EXERCISE DETAILS ::
Search the records for "data". Copy every line where it appears.

INPUT MATERIAL ::
- Opening Delimiter -

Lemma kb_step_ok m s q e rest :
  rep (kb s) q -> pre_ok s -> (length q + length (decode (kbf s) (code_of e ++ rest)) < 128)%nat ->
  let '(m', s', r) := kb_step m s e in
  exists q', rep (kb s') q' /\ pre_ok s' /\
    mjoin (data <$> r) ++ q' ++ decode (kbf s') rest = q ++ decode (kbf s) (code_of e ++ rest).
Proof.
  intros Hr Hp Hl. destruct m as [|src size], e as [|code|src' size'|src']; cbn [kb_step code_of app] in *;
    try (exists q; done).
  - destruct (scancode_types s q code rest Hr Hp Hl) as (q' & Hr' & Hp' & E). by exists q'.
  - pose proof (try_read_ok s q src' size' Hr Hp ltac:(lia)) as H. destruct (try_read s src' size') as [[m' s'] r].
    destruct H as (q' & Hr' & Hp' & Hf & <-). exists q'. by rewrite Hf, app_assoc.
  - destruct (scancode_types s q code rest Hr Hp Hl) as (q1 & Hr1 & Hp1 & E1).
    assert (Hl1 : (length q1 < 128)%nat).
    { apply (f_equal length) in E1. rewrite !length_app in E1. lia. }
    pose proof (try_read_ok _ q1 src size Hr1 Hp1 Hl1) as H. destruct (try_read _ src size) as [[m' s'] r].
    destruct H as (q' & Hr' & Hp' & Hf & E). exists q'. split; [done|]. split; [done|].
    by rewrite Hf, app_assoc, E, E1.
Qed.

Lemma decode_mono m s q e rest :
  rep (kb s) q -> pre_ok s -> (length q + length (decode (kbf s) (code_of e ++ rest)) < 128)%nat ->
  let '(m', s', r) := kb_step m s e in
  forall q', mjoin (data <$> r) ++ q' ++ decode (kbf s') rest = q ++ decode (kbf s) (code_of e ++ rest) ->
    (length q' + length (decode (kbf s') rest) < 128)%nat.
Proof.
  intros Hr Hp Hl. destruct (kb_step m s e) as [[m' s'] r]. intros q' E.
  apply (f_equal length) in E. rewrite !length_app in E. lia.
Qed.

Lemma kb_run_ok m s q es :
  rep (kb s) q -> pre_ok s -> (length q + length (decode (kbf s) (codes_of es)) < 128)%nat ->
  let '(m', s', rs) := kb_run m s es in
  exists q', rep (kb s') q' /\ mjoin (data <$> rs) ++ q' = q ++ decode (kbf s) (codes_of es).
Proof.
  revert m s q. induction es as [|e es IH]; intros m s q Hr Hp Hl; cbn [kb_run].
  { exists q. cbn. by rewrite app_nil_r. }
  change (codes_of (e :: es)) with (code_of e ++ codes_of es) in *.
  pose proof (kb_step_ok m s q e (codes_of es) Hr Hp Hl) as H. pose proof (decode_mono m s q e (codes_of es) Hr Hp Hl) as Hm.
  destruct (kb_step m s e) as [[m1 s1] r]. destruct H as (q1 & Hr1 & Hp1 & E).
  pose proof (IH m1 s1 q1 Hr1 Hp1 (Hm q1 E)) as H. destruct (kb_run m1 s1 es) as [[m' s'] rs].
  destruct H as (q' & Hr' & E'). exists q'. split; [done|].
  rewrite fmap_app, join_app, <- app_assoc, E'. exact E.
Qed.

- Closing Delimiter -

ANSWER TO THIS EXERCISE ::
    mjoin (data <$> r) ++ q' ++ decode (kbf s') rest = q ++ decode (kbf s) (code_of e ++ rest).
  forall q', mjoin (data <$> r) ++ q' ++ decode (kbf s') rest = q ++ decode (kbf s) (code_of e ++ rest) ->
  exists q', rep (kb s') q' /\ mjoin (data <$> rs) ++ q' = q ++ decode (kbf s) (codes_of es).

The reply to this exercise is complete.